OK, I think I got it - but want to double-check if I'm thinking about this right.
In other event-driven architectures,
listen() is typically the starting point for processing. An event comes in and you operate on it, transform it, use it for side effects, pass it around, etc.
listen() is the endpoint. An event comes in and it inherently flows through the frp graph which does all the pure (side-effect free) processing, and then at the end of that pipeline - you use the final result in some way (e.g. for side effects). In this sense it might be helpful to think of
listen() as listening to part of the graph (rather than listening to a particular event) or- perhaps even
output()/gotResult(). It is analogous to
tap() in some FP JS frameworks. This begs the question, "so what's the starting point?" - and while it's tempting to say send(), which is true, if we say listen() is the starting point for processing in event-based architectures, the starting point in frp is the graph which is setup to process the events (which get fed into a listen() at the end).

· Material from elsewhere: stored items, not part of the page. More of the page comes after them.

(** A new leaf in the ring. *)
Lemma ring_add N N' A p q B :
  ring N (A ++ p :: B) → NoDup (A ++ p :: B) → q ∉ A ++ p :: B →
  ∀ s, next_of N p = Some s →
  next_of N' p = Some q → prev_of N' q = Some p → next_of N' q = Some s → prev_of N' s = Some q →
  (∀ x, x ≠ p → x ≠ q → next_of N' x = next_of N x) → (∀ x, x ≠ q → x ≠ s → prev_of N' x = prev_of N x) →
  ring N' (A ++ p :: q :: B).
Proof using Type.
  intros Hr Hnd Hq s Hs H1 H2 H3 H4 Hn Hp. destruct A as [|a A]; cbn [app ring] in *.
  - pose proof (chain_next _ _ _ _ Hr) as [Hs' _]. rewrite Hs in Hs'. injection Hs' as ->.
    apply NoDup_cons in Hnd as Hnd'. destruct Hnd' as [HpB _].
    apply (chain_add N); try done. by intros ->; apply Hq; left.
  - apply chain_app in Hr as [Hr1 Hr2]. apply (chain_app N' A p (q :: B)).
    pose proof (chain_next _ _ _ _ Hr2) as [Hs' _]. rewrite Hs in Hs'. injection Hs' as ->.
    apply NoDup_cons in Hnd as [Ha Hnd]. apply NoDup_app in Hnd as (HndA & Hdis & HndB).
    split.
    + apply (leaf_chain_ext N); [| |done].
      * intros x Hx. apply Hn; intros ->; [|set_solver].
        apply elem_of_cons in Hx as [->|Hx]; [set_solver|]. apply (Hdis _ Hx). by left.
      * intros x Hx. apply Hp; [set_solver|]. intros ->. destruct B as [|b B]; cbn [hd] in *.
        -- apply Ha. set_solver.
        -- apply elem_of_app in Hx as [Hx|Hx%list_elem_of_singleton].
           ++ apply (Hdis _ Hx). right. by left.
           ++ subst. apply NoDup_cons in HndB as [Hb _]. apply Hb. by left.
    + apply (chain_add N); try done; set_solver.
Qed.

Lemma hd_elem {A} (y : A) l : hd y l ∈ y :: l.
Proof using Type. destruct l; [by left|right; by left]. Qed.

Lemma ring_next N ps p : ring N ps → p ∈ ps → ∃ s, s ∈ ps ∧ next_of N p = Some s ∧ prev_of N s = Some p.
Proof using Type.
  intros Hr (A & B & ->)%list_elem_of_split. destruct A as [|a A]; cbn [app ring] in Hr.
  - apply chain_next in Hr as [? ?]. exists (hd p B). split; [apply hd_elem|done].
  - apply chain_app in Hr as [_ Hr]. apply chain_next in Hr as [? ?]. exists (hd a B). split; [|done].
    pose proof (hd_elem a B). set_solver.
Qed.

(** ** The leaf level *)

Record leaves N L (first lst : Z) (es : list entry) : Prop := {
  lv_leaves : Forall (leaf_ok order N) L;
  lv_entries : entries N L = es;
  lv_sorted : sorted es;
  lv_fenced : fenced N L;
  lv_ring : ring N (pages L);
  lv_first : head (pages L) = Some first;
  lv_last : last (pages L) = Some lst;
}.

Lemma tree_leaves N L up root first lst es : tree_at cols order N L up root first lst es → leaves N L first lst es.
Proof using Type. intros H. destruct H. by split. Qed.

Lemma leaves_tree N L up root first lst es :
  stacked order N L up root → los_ok L → leaves N L first lst es → NoDup (pages (concat (L :: up))) →
  tree_at cols order N L up root first lst es.
Proof using Type. intros Hs Hl Hv Hn. destruct Hv. by split. Qed.

(** What the leaf level sees of a node. *)
Definition leaf_of N (p : Z) : option (bool * Z * Z * Z * list entry) :=
  (λ n, (nd_leaf n, nd_num n, nd_prev n, nd_next n, live n)) <$> N !! p.

Lemma leaf_of_entries N N' p : leaf_of N' p = leaf_of N p → entries_at N' p = entries_at N p.
Proof using Type. unfold leaf_of. intros H. apply entries_at_ext. destruct (N' !! p), (N !! p); simplify_eq/=; congruence. Qed.
Lemma leaf_of_next N N' p : leaf_of N' p = leaf_of N p → next_of N' p = next_of N p.
Proof using Type. unfold leaf_of, next_of. intros H. destruct (N' !! p), (N !! p); simplify_eq/=; congruence. Qed.
Lemma leaf_of_prev N N' p : leaf_of N' p = leaf_of N p → prev_of N' p = prev_of N p.
Proof using Type. unfold leaf_of, prev_of. intros H. destruct (N' !! p), (N !! p); simplify_eq/=; congruence. Qed.
Lemma leaf_of_ok N N' it : leaf_of N' it.2 = leaf_of N it.2 → leaf_ok order N it → leaf_ok order N' it.
Proof using Type.
  unfold leaf_of. intros H (n & Hn & Hl & Hnum). rewrite Hn in H. destruct (N' !! it.2) as [n'|] eqn:Hn'; simplify_eq/=.
  exists n'. split_and!; [done|congruence|lia|lia].
Qed.

Lemma leaves_ext N N' L first lst es :
  (∀ p, p ∈ pages L → leaf_of N' p = leaf_of N p) → leaves N L first lst es → leaves N' L first lst es.
Proof using Type.
  intros Hext Hv. destruct Hv. split; try done.
  - apply Forall_forall. intros it Hit. eapply Forall_forall in lv_leaves0; [|exact Hit].
    by apply (leaf_of_ok N); [apply Hext, pages_elem|].
  - rewrite <-lv_entries0. apply entries_ext. intros p Hp. by apply leaf_of_entries, Hext.
  - apply (fenced_ext cols N); [|done]. intros p Hp. by apply leaf_of_entries, Hext.
  - destruct (pages L) as [|x l]; [done|]. cbn [ring] in *. apply (leaf_chain_ext N); [| |done]; intros y Hy.
    + by apply leaf_of_next, Hext.
    + apply leaf_of_prev, Hext. set_solver.
Qed.

End leaf.

Section change.
Context (cols : list ColMeta) (order : Z).
Abbreviation klt := (klt cols).
Abbreviation plain := (plain_key cols).
Abbreviation leaves := (leaves cols).
Implicit Types (o : option bytes) (it : item) (k : bytes) (N : gmap Z inode) (L : list item) (up : list (list item)).

(** ** A new entry *)

Lemma level_at N A o p B n :
  NoDup (pages (A ++ (o, p) :: B)) → N !! p = Some n →
  ∀ n', (∀ x, x ∈ pages (A ++ B) → entries_at (<[p := n']> N) x = entries_at N x) ∧
  entries (<[p := n']> N) (A ++ (o, p) :: B) = entries N A ++ live n' ++ entries N B.
Proof using Type.
  intros Hnd Hn n'. assert (∀ x, x ∈ pages (A ++ B) → entries_at (<[p := n']> N) x = entries_at N x) as Hx.
  { intros x Hx. unfold entries_at. rewrite lookup_insert_ne; [done|]. intros ->.
    rewrite pages_app in Hnd, Hx. apply NoDup_app in Hnd as (_ & Hd & Hnd). cbn in Hd, Hnd. apply NoDup_cons in Hnd as [Hnd _].
    apply elem_of_app in Hx as [Hx|Hx]; [|done]. apply (Hd _ Hx). by left. }
  split; [done|]. rewrite entries_app. rewrite (entries_ext N _ A) by (intros x Ha; apply Hx; rewrite pages_app; set_solver).
  f_equal. unfold entries at 1. cbn. unfold entries_at at 1. rewrite lookup_insert_eq. f_equal.
  fold (pages B). apply entries_ext. intros x Hb. apply Hx. rewrite pages_app. set_solver.
Qed.

Lemma leaves_insert N L first lst es A o p B k v n A' B' n' :
  facts cols order N → leaves order N L first lst es → los_ok cols L → NoDup (pages L) → plain k →
  covers cols L k A (o, p) B → N !! p = Some n → live n = A' ++ B' →
  (∀ e, e ∈ A' → klt e.1 k) → (∀ e, e ∈ B' → klt k e.1) → live n' = A' ++ (k, v) :: B' →
  nd_leaf n' = nd_leaf n → nd_next n' = nd_next n → nd_prev n' = nd_prev n → nd_num n' = nd_num n + 1 →
  k ∉ es.*1 ∧ leaves (order + 1) (<[p := n']> N) L first lst (index_insert cols k v es).
Proof using Type.
  intros Hf Hv Hlos Hnd Hk Hcov Hn Hl HA' HB' Hl' Hleaf Hnext Hprev Hnum. destruct Hv.
  destruct (covers_entries cols N L k A (o, p) B Hcov Hlos lv_fenced0 Hk) as (Hes & HA & HB);
    [intros e; by apply (entries_plain cols order)|].
  assert (entries_at N p = A' ++ B') as Hat by (unfold entries_at; by rewrite Hn).
  cbn [snd] in Hes. rewrite Hat in Hes. destruct Hcov as (HL & Hle & Hgt). simpl in Hle. subst L.
  destruct (level_at N A o p B n Hnd Hn n') as [Hext HesN].
  assert (index_insert cols k v es = entries N A ++ (A' ++ (k, v) :: B') ++ entries N B) as Hins.
  { rewrite <-lv_entries0, Hes, <-(assoc_L (++) A'), (assoc_L (++) (entries N A)).
    rewrite index_insert_at; [by rewrite <-!(assoc_L (++))|..]; intros e [He|He]%elem_of_app; auto. }
  split.
  { rewrite <-lv_entries0, Hes. intros (e & -> & He)%list_elem_of_fmap.
    apply elem_of_app in He as [He|[[He|He]%elem_of_app|He]%elem_of_app]; apply (klt_irrefl cols e.1); auto. }
  split.
  - apply Forall_forall. intros it Hit. eapply Forall_forall in lv_leaves0 as (m & Hm & Hml & Hmn); [|exact Hit].
    unfold leaf_ok. destruct (decide (it.2 = p)) as [Heq|Hne].
    + rewrite Heq in Hm |- *. rewrite lookup_insert_eq. exists n'. split; [done|]. assert (m = n) as -> by congruence.
      split; [congruence|]. rewrite Hnum. lia.
    + rewrite lookup_insert_ne by done. exists m. split_and!; [done|done|lia|lia].
  - etrans; [exact HesN|]. by rewrite Hl', Hins.
  - apply index_insert_sorted. done.
  - apply fenced_app in lv_fenced0 as (FA & FB & FAB). apply fenced_cons in FB as [Fp FB].
    apply fenced_app. split_and!.
    + apply (fenced_ext cols N); [|done]. intros x Hx. apply Hext. rewrite pages_app. set_solver.
    + apply fenced_cons. split.
      * intros e He. unfold entries_at in He. cbn [snd] in He. rewrite lookup_insert_eq, Hl' in He.
        cbn [snd] in Fp. rewrite Hat in Fp.
        apply elem_of_app in He as [He|[->|He]%elem_of_cons]; [apply Fp; set_solver| |apply Fp; set_solver].
        split; [done|]. exact Hgt.
      * apply (fenced_ext cols N); [|done]. intros x Hx. apply Hext. rewrite pages_app. set_solver.
    + intros a e b Ha He. apply (FAB a e b); [done|]. rewrite <-Hext; [done|]. apply pages_elem. set_solver.
  - assert (∀ x, next_of (<[p := n']> N) x = next_of N x ∧ prev_of (<[p := n']> N) x = prev_of N x) as Hlink.
    { intros x. unfold next_of, prev_of. destruct (decide (x = p)) as [->|]; [|by rewrite lookup_insert_ne].
      rewrite lookup_insert_eq, Hn. simpl. by rewrite Hnext, Hprev. }
    destruct (pages _) as [|x l]; [done|]. cbn [ring] in *. by apply (leaf_chain_ext N); [intros y _; apply Hlink|intros y _; apply Hlink|].
  - done.
  - done.
Qed.

(** The bound on the sizes is the order again when the leaf has room. *)
Lemma leaves_bound N L first lst es :
  (∀ x n, x ∈ pages L → N !! x = Some n → nd_num n ≤ order) → leaves (order + 1) N L first lst es → leaves order N L first lst es.
Proof using Type.
  intros Hb Hv. destruct Hv. split; try done. apply Forall_forall. intros it Hit.
  eapply Forall_forall in lv_leaves0 as (m & Hm & Hml & Hmn); [|exact Hit]. exists m. split_and!; [done|done|lia|].
  eapply Hb; [by apply pages_elem|done].
Qed.

(** ** A leaf is split *)

Context (tot : Z) (Hlay : layout_ok cols tot order).
(* ===== verification/IxInsert.v ===== *)
(** * Insertion into the tree

    The way up to the root after a split, and [insert_entry], which adds the entry to the
    sorted list the tree holds. *)
From S2P Require Import Prelude Bytes Disk Log Replacer BufferPool Record PoolRun Meta Keys IxNode IxOrder.
From S2P Require Import IxPage IxNodeSpec Index IxPool IxTree IxSearch IxGrow IxSplit IxLeaf.
Import IxNodeHandle IxIndexHandle.

Lemma elem_of_middle {A} (X CA CB Y : list A) a b x : x ∈ CA ++ a :: b :: CB → x ∈ (X ++ CA) ++ a :: b :: (CB ++ Y).
Proof. rewrite !elem_of_app, !elem_of_cons, elem_of_app. tauto. Qed.

Section insert.
Context {R : Type} `{!Replacer R, !ReplacerLaws R}.
Context (fd : Z) (Hfd : 0 ≤ fd < MAX_FD).
Context (cols : list ColMeta) (tot order : Z) (Hlay : layout_ok cols tot order).
Context (s0 : Storage R) (Hs0 : pool_inv s0).
Abbreviation St := (IxFileHdr * Storage R)%type.
Context (E : exn → St → Prop) (HE : ∀ e t, io_error e = true → E e t).
Abbreviation holds := (holds fd cols tot order s0).
Abbreviation table s := (page_table_ (s_bpm s)).
Abbreviation grown := (grown order).
Abbreviation level_with A o p B k q := (A ++ (o, p) :: (Some k, q) :: B).
Abbreviation blank := (blank tot order).
Abbreviation zero_key := (zero_key tot).
Implicit Types (h : IxFileHdr) (N : gmap Z inode) (H : list (Z * Z)) (nx p f : Z) (t : St) (k : bytes).

Abbreviation page_i32 := (page_i32 fd cols tot order s0).
Abbreviation wp_new_root := (wp_new_root fd Hfd cols tot order Hlay s0 Hs0 E HE).
Abbreviation wp_split_inner := (wp_split_inner fd Hfd cols tot order Hlay s0 Hs0 E HE).
Abbreviation wp_split_leaf := (wp_split_leaf fd Hfd cols tot order Hlay s0 Hs0 E HE).
Abbreviation wp_parent_insert := (wp_parent_insert fd cols tot order Hlay s0 Hs0 E).

(** ** The way up *)

Abbreviation pending := (pending cols order).

Lemma grown_hdr h h1 N nx up L' h' N' up' nx' :
  first_leaf_ h1 = first_leaf_ h → last_leaf_ h1 = last_leaf_ h →
  grown h1 N nx up L' h' N' up' nx' → grown h N nx up L' h' N' up' nx'.
Proof using Type. intros H1 H2 Hg. destruct Hg. split; congruence || done. Qed.

Lemma insert_into_parent_spec : ∀ up fuel L A o p B k q h N H0 nx t f g nq (Q : unit → St → Prop),
  (length up < fuel)%nat → holds h N ((p, f) :: (q, g) :: H0) nx t → pending N L up (root_page_ h) A o p B k q nq →
  nx + len up < MAX_PAGES → room s0 (length H0 + 4) →
  (Some zero_key ∈ (level_with A o p B k q).*1 → ∀ t', E IndexEntryExistsError t') →
  (∀ h' N' up' nx' t', holds h' N' H0 nx' t' → grown h N nx up (level_with A o p B k q) h' N' up' nx' →
     nx' ≤ nx + len up + 1 → Q tt t') →
  wp (insert_into_parent fd fuel f k g) Q E t.
Proof using HE Hs0 Hlay Hfd.
  induction up as [|L1 up IH]; intros fuel L A o p B k q h N H0 nx t f g nq Q Hfuel Hd Hpe Hnx Hroom Hz HQ;
    (destruct fuel as [|fuel]; [lia|]).
  - destruct (pe_stack _ _ _ _ _ _ _ _ _ _ _ _ _ Hpe) as [HL Hroot]. rewrite (pe_split _ _ _ _ _ _ _ _ _ _ _ _ _ Hpe) in HL.
    destruct A as [|a A]; [|by destruct A]. injection HL as -> Hp ->.
    assert (p ≠ q) as Hpq.
    { intros ->. apply (pe_new _ _ _ _ _ _ _ _ _ _ _ _ _ Hpe). rewrite (pe_split _ _ _ _ _ _ _ _ _ _ _ _ _ Hpe). by left. }
    unfold parent_of in Hroot. rewrite <-Hp in Hroot. destruct (N !! p) as [np|] eqn:Hnp; [|done]. injection Hroot as Hpar.
    eapply wp_new_root; [exact Hd|done|exact Hnp|apply Hpe|done|done|apply Hpe|simpl in Hnx; lia|unfold room in *; lia| |].
    { intros ->. apply Hz. simpl. set_solver. }
    intros h' N' up' nx' t' Hd' Hg Hle. eapply HQ; [exact Hd'|exact Hg|simpl; lia].
  - destruct (pe_stack _ _ _ _ _ _ _ _ _ _ _ _ _ Hpe) as [Hlink Hst].
    pose proof (holds_facts _ _ _ _ _ _ _ _ _ _ Hd) as Hfacts.
    destruct (parent_item order N L L1 A o p B Hlink) as (A1 & [o1 P] & B1 & CA & CB & HL1 & HA & HB & Hkids & Hin & HPp);
      [apply Hpe|]. simpl in HPp.
    destruct Hin as (n & Hn & Hleaf & Hnum & Hch). simpl in Hn, Hch.
    assert (is_Some (N !! p)) as [np Hnp] by (unfold parent_of in HPp; destruct (N !! p); [by eexists|done]).
    assert (nd_parent np = P) as Hpar by (unfold parent_of in HPp; rewrite Hnp in HPp; by injection HPp).
    pose proof (pe_q _ _ _ _ _ _ _ _ _ _ _ _ _ Hpe) as Hnq.
    pose proof (page_i32 _ _ _ _ _ _ _ Hd Hnq) as Iq.
    assert (∀ x m, N !! x = Some m → x < nx) as Hold.
    { intros x m Hm. destruct (hd_node _ _ _ _ _ _ _ _ _ _ Hd x m Hm) as [? _]. lia. }
    assert (0 ≤ P < nx) as HPx by (destruct (hd_node _ _ _ _ _ _ _ _ _ _ Hd P n Hn) as [? _]; lia).
    pose proof (pe_hi _ _ _ _ _ _ _ _ _ _ _ _ _ Hpe) as Hhi.
    assert (los_ok cols (kids N (o1, P))) as Hlosk.
    { pose proof (pe_los _ _ _ _ _ _ _ _ _ _ _ _ _ Hpe) as Hlos. destruct Hlink as [-> _].
      eapply los_ok_kids; [exact Hlos|]. rewrite HL1. set_solver. }
    pose proof Hkids as Hkc. unfold kids in Hkc, Hlosk. simpl in Hkc, Hlosk. rewrite Hn in Hkc, Hlosk.
    set (H := (p, f) :: (q, g) :: H0) in *.
    assert ((p, f) ∈ H ∧ (q, g) ∈ H) as [Hpin Hqin] by (unfold H; set_solver).
    cbn [insert_into_parent].
    apply wp_bind. eapply wp_read_held; [exact Hpin|exact Hd|exact Hnp| |].
    { intros ?. unfold is_root_page, get_parent_page_no, field. repeat (within_steps; try apply within_reads). }
    apply nw_is_root. rewrite Hpar. destruct (Z.eqb_spec P (-1)) as [?|_]; [lia|].
    apply wp_bind. eapply wp_no; [exact Hpin|exact Hd|]. apply wp_bind. eapply wp_no; [exact Hqin|exact Hd|].
    apply wp_bind. eapply wp_parent; [exact Hpin|exact Hd|exact Hnp|]. rewrite Hpar.
    apply wp_bind. eapply wp_fetch; [done|done|exact Hd|exact Hn|unfold room in *; simpl; lia|]. clear t Hd. intros fP t Hd _.
    set (H1 := (P, fP) :: H) in *. assert ((P, fP) ∈ H1) as HPin by by left.
    apply wp_bind. eapply wp_parent_insert; [exact HPin|exact Hd|exact Hn|done|done|exact Hkc|exact Hlosk
      |apply Hpe|done|apply Hpe| |].
    { intros b Hb. apply Hhi. rewrite HB. apply elem_of_app. by left. }
    clear t Hd. intros n' t Hd Hleaf' Hpar' Hnum' Hc'.
    apply wp_bind. eapply wp_size; [exact HPin|exact Hd|by rewrite lookup_insert_eq|].
    apply wp_bind. eapply wp_hdr; [exact Hd|]. rewrite (fi_order _ _ _ _ (hd_fits _ _ _ _ _ _ _ _ _ _ Hd)), Z.gtb_ltb.
    destruct (Z.ltb_spec order (nd_num n')) as [Hbig|Hsmall].
    2: { (* no split *)
      apply wp_bind. eapply wp_unpin_dirty; [done|done|exact Hd|symmetry; apply (Permutation_middle [_])|]. clear t Hd. intros t Hd.
      cbn [app] in Hd.
      apply wp_bind. eapply wp_unpin_dirty; [done|done|exact Hd|symmetry; apply (Permutation_middle [_])|]. clear t Hd. intros t Hd.
      cbn [app] in Hd. eapply wp_unpin_dirty; [done|done|exact Hd|done|]. clear t Hd. intros t Hd.
      eapply HQ; [exact Hd| |simpl; lia].
      eapply grown_here; try done; lia. }
    (* the parent is split *)
    assert (nd_num n' = order + 1) as Hnum1 by lia.
    pose proof (holds_facts _ _ _ _ _ _ _ _ _ _ Hd P n' ltac:(by rewrite lookup_insert_eq)) as Hf'.
    assert (page_no <$> lrids n' = pages (CA ++ (o, p) :: (Some k, q) :: CB)) as Hrids.
    { rewrite <-Hc'. unfold pages. rewrite children_pages, (live_rids cols tot order Hlay n' Hf') by lia. done. }
    assert (∀ x, x ∈ pages (CA ++ (o, p) :: (Some k, q) :: CB) → x ≠ P ∧ is_Some (N !! x)) as Hcin.
    { intros x (c & -> & Hx)%list_elem_of_fmap. destruct (pending_in _ _ _ _ _ _ _ _ _ _ _ _ _ c.2 Hpe) as [? Hnot].
      - rewrite HA, HB. apply pages_elem. by apply elem_of_middle.
      - split; [|done]. intros Hc. apply Hnot. rewrite Hc. cbn [concat]. rewrite HL1.
        apply elem_of_pages. exists o1. apply elem_of_app. left. apply elem_of_app. right. by left. }
    assert (∀ m r, r ∈ drop m (lrids n') → page_no r ∈ pages (CA ++ (o, p) :: (Some k, q) :: CB)) as Hdrop.
    { intros m r Hr. rewrite <-Hrids. apply list_elem_of_fmap_2. rewrite <-(take_drop m (lrids n')). apply elem_of_app. by right. }
    apply wp_bind. eapply wp_split_inner; [exact HPin|exact Hd|by rewrite lookup_insert_eq|done|lia| |simpl in Hnx; lia|unfold room in *; simpl; lia|].
    { intros r Hr. destruct (Hcin (page_no r)) as [HrP Hrs]; [by eapply Hdrop|].
      split; [done|]. by rewrite lookup_insert_ne. }
    clear t Hd. intros g2 N2 t (n1 & n2 & HP2 & Hr2 & Hhv & Hrest) Hd.
    set (m := Z.to_nat (nd_num n' / 2)) in *.
    pose proof (la_order _ _ _ Hlay) as Hord.
    pose proof (Z.div_mod (order + 1) 2 ltac:(lia)). pose proof (Z.mod_pos_bound (order + 1) 2 ltac:(lia)).
    assert (length (live n2) = Z.to_nat (nd_num n2)) as Ln2.
    { rewrite (hv_live2 _ _ _ Hhv), length_drop, (live_length cols tot order Hlay n' Hf'), (hv_num2 _ _ _ Hhv) by lia. unfold m. rewrite Hnum1. lia. }
    rewrite (hv_num2 _ _ _ Hhv), Hnum1 in Ln2.
    destruct (live n2) as [|[k2 rid2] l2] eqn:El2; [simpl in Ln2; lia|].
    assert (split_up cols order N L L1 up (root_page_ h) A o p B k q nq A1 o1 P B1 CA CB n n' n1 n2 k2 nx N2) as Hsu.
    { split; try done.
      - rewrite (live_length cols tot order Hlay n' Hf') by lia. done.
      - rewrite El2. eauto.
      - destruct (N !! nx) as [m'|] eqn:Em; [|done]. specialize (Hold _ _ Em). lia.
      - intros x HxP Hxr. rewrite Hrest by done. rewrite lookup_insert_ne by done.
        assert (page_no <$> drop m (lrids n') = pages (drop m (CA ++ (o, p) :: (Some k, q) :: CB))) as ->; [|done].
        rewrite fmap_drop, Hrids. unfold pages. by rewrite fmap_drop. }
    destruct (live_slot n2 0 k2 rid2) as [Hk2 _]; [rewrite (hv_num2 _ _ _ Hhv), Hnum1; lia|by rewrite El2|].
    apply wp_bind. eapply wp_read_held; [by left|exact Hd|exact Hr2| |].
    { intros ?. apply within_reads. }
    eapply (nw_key cols tot order Hlay _ (hd_fits _ _ _ _ _ _ _ _ _ _ Hd)); [lia|exact Hk2|].
    apply wp_bind. eapply wp_unpin_dirty; [done|done|exact Hd|symmetry; apply (Permutation_middle [_; _])|]. clear t Hd. intros t Hd.
    cbn [app] in Hd.
    apply wp_bind. eapply wp_unpin_dirty; [done|done|exact Hd|symmetry; apply (Permutation_middle [_; _])|]. clear t Hd. intros t Hd.
    cbn [app] in Hd.
    eapply (IH fuel L1 A1 o1 P B1 k2 nx (add_pages 1 h) N2 H0 (nx + 1) t fP g2 n2);
      [simpl in Hfuel; lia|eapply holds_perm; [apply perm_swap|exact Hd]
      |by eapply su_pending_up|simpl in Hnx; lia|done| |].
    { intros Hzk. apply Hz. by eapply su_los. }
    intros h' N' up' nx' t' Hd' Hg Hle. eapply HQ; [exact Hd'| |simpl; lia].
    by eapply (su_grown_up _ _ _ _ _ _ _ _ _ _ _ _ _ _ _ _ _ _ _ _ _ _ _ _ _ _ _ Hsu h (add_pages 1 h)).
Qed.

Visualizing the graph as a whole to be the starting point takes a bit of a mental leap - since it's composed of structures (transactions) that are above time. It may help to think of it like a circuit - while current may be introduced at a certain place and time - and there is a specific controlled order to where and how it flows over time, getting the results you need is more about where to place interfaces to the outside world rather than when some particular electron will reach there vs. another place- and where to place those interfaces is nearly always at the conceptual end when the electricity has been processed and is ready to leave the circuit to have some affect on the surrounding world.
Is this accurate? If so, any nuance that can be clarified better?